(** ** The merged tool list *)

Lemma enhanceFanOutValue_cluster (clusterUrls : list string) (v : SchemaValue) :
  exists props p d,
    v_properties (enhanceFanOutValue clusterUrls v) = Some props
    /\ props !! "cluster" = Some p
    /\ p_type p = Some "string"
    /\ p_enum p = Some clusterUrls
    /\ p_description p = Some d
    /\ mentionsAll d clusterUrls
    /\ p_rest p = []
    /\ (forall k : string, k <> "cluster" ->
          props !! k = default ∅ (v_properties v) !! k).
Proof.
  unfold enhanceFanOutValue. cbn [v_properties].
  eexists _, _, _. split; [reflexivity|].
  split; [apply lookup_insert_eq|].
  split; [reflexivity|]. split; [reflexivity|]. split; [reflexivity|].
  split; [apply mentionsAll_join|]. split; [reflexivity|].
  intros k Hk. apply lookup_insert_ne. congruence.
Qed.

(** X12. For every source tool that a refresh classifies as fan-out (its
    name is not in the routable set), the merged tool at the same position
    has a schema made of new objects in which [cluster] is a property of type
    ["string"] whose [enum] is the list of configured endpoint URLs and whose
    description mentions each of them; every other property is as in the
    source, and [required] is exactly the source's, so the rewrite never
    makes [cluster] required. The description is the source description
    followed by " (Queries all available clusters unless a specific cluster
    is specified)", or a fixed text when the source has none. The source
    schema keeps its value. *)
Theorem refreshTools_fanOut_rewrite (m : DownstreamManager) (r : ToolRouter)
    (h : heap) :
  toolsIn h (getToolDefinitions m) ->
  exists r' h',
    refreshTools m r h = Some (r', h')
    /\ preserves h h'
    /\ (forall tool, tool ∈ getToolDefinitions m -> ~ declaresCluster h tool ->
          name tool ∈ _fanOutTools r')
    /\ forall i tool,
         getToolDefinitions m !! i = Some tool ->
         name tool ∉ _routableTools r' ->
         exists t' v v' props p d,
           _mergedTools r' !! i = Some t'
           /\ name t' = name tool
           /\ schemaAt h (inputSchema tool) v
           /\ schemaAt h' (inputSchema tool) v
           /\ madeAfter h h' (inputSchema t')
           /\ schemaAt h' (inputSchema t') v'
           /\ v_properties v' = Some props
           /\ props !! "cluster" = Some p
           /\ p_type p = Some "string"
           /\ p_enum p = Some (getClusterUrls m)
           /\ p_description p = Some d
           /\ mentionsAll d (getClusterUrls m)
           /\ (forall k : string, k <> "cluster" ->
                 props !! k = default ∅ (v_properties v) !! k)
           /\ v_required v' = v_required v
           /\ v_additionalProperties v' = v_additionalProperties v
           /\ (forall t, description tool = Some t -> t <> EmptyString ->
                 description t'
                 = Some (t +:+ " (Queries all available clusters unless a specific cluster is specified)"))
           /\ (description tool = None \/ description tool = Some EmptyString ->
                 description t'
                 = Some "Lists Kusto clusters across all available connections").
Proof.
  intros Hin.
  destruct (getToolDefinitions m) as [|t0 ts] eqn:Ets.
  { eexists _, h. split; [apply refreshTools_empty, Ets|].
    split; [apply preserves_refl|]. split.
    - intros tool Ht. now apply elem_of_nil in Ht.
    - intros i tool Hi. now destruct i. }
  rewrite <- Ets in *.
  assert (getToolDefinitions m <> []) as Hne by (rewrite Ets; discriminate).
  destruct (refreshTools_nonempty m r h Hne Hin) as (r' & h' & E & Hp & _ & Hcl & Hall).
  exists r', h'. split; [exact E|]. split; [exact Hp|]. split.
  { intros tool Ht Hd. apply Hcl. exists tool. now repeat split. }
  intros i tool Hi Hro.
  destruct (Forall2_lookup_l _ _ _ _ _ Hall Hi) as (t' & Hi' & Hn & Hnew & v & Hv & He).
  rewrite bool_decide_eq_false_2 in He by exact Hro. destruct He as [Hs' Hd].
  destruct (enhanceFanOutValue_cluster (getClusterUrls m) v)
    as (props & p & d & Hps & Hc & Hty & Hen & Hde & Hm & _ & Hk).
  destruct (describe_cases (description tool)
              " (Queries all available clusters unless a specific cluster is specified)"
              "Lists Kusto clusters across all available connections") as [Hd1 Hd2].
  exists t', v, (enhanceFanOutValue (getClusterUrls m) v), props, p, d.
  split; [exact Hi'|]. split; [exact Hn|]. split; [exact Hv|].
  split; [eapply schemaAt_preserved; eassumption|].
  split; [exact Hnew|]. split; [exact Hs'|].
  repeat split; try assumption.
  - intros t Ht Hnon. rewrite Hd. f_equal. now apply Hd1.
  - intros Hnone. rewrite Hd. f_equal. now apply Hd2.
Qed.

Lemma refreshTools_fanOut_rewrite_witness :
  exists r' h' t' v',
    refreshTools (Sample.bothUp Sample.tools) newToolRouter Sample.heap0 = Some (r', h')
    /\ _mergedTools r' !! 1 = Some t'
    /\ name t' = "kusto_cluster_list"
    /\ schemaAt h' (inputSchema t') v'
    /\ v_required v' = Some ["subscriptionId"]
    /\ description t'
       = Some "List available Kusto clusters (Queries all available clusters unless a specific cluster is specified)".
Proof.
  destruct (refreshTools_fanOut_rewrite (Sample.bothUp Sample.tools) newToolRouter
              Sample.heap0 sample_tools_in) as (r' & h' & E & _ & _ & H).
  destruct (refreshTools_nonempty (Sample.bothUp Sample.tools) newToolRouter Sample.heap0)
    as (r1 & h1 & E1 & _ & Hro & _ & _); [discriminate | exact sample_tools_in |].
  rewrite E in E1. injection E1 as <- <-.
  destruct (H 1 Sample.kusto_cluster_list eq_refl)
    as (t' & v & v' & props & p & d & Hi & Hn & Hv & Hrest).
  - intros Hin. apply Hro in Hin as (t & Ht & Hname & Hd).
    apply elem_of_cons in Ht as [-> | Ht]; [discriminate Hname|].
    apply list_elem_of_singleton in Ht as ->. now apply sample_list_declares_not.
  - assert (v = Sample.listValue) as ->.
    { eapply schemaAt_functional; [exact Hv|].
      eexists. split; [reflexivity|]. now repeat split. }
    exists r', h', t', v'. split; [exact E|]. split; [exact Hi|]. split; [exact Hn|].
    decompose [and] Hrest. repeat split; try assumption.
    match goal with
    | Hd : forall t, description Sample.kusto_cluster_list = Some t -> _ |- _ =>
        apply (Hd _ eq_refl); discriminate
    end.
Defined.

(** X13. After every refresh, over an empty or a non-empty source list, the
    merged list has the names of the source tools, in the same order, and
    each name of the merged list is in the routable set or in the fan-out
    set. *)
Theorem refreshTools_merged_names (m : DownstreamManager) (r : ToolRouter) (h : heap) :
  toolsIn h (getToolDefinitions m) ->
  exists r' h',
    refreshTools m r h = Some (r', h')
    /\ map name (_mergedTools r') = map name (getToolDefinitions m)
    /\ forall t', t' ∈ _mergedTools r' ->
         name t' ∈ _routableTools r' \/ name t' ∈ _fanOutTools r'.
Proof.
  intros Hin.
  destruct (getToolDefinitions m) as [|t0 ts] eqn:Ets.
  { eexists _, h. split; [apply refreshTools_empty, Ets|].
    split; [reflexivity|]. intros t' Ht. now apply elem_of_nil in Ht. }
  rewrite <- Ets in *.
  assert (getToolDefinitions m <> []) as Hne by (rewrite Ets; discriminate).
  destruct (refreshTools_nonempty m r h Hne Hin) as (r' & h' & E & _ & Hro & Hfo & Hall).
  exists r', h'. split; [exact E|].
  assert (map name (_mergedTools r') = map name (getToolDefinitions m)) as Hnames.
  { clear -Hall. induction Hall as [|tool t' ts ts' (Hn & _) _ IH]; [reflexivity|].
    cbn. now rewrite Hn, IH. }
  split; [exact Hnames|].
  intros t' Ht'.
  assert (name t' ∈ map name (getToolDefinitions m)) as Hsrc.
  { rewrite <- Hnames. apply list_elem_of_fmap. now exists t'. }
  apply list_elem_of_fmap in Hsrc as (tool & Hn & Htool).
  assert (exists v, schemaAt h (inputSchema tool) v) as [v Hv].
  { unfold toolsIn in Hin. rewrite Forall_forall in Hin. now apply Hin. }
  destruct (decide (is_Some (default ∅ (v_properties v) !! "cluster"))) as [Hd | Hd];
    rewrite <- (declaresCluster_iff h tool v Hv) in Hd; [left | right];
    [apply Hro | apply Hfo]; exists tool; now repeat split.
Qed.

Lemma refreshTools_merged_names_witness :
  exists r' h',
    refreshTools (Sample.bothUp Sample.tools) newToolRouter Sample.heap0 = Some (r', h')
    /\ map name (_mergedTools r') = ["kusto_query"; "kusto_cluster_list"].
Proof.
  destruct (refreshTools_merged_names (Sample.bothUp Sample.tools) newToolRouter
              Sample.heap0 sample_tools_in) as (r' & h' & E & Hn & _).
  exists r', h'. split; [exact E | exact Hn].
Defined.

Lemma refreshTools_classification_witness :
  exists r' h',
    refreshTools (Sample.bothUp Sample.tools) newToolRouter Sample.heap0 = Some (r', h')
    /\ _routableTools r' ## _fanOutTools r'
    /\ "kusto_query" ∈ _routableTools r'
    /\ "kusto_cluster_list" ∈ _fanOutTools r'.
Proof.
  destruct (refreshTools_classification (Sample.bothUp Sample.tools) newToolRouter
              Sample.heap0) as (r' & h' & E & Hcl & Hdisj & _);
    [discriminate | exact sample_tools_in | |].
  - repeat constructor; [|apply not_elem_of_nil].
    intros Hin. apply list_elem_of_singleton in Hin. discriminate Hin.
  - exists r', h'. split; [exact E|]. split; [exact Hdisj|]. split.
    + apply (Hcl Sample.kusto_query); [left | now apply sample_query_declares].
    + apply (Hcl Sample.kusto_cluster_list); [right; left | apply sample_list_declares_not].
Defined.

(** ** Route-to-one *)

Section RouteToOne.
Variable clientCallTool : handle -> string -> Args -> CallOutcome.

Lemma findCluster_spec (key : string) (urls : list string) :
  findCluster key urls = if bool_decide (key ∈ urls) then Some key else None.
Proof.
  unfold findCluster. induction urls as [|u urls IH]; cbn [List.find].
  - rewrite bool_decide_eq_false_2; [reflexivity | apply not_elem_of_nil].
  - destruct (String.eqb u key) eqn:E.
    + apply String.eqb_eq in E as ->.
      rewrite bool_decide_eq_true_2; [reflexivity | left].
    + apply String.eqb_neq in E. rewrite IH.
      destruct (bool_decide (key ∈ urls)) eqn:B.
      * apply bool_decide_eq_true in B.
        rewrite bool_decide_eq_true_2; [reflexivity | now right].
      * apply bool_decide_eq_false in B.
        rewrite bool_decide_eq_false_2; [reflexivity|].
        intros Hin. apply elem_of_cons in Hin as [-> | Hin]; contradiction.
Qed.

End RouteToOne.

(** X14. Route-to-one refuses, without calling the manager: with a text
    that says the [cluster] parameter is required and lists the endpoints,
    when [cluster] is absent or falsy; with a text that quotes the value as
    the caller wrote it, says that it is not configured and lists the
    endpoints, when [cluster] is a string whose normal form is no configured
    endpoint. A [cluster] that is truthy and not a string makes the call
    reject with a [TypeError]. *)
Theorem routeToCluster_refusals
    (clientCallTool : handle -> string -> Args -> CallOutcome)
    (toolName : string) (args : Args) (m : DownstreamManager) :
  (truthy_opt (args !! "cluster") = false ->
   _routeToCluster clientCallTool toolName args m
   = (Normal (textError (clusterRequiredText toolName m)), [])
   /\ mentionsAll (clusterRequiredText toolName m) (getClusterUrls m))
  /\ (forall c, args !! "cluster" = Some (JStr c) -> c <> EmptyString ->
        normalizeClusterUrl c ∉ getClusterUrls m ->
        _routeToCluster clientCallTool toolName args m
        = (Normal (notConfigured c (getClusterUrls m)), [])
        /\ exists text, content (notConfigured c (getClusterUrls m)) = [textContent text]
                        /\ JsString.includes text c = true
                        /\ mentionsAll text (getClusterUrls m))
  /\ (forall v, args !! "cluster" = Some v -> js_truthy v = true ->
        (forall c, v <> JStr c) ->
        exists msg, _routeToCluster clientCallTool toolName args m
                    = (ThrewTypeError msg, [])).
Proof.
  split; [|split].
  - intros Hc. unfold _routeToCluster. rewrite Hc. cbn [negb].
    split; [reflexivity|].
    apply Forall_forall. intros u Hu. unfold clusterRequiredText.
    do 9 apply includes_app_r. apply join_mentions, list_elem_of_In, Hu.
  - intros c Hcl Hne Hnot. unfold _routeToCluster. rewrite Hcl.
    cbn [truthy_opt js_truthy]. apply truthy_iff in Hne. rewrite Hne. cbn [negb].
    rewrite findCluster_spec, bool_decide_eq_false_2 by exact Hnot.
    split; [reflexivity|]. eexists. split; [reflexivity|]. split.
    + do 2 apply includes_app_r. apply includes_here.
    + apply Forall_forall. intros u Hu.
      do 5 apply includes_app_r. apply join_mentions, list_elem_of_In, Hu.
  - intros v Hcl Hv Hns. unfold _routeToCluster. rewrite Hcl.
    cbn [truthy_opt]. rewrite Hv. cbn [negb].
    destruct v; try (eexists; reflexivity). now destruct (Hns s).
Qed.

+++

**WHAT THIS TASK INVOLVES**
Copy every line that includes the string "RouteToOne" from the material above.

**COMPLETED EXERCISE**
Section RouteToOne.
End RouteToOne.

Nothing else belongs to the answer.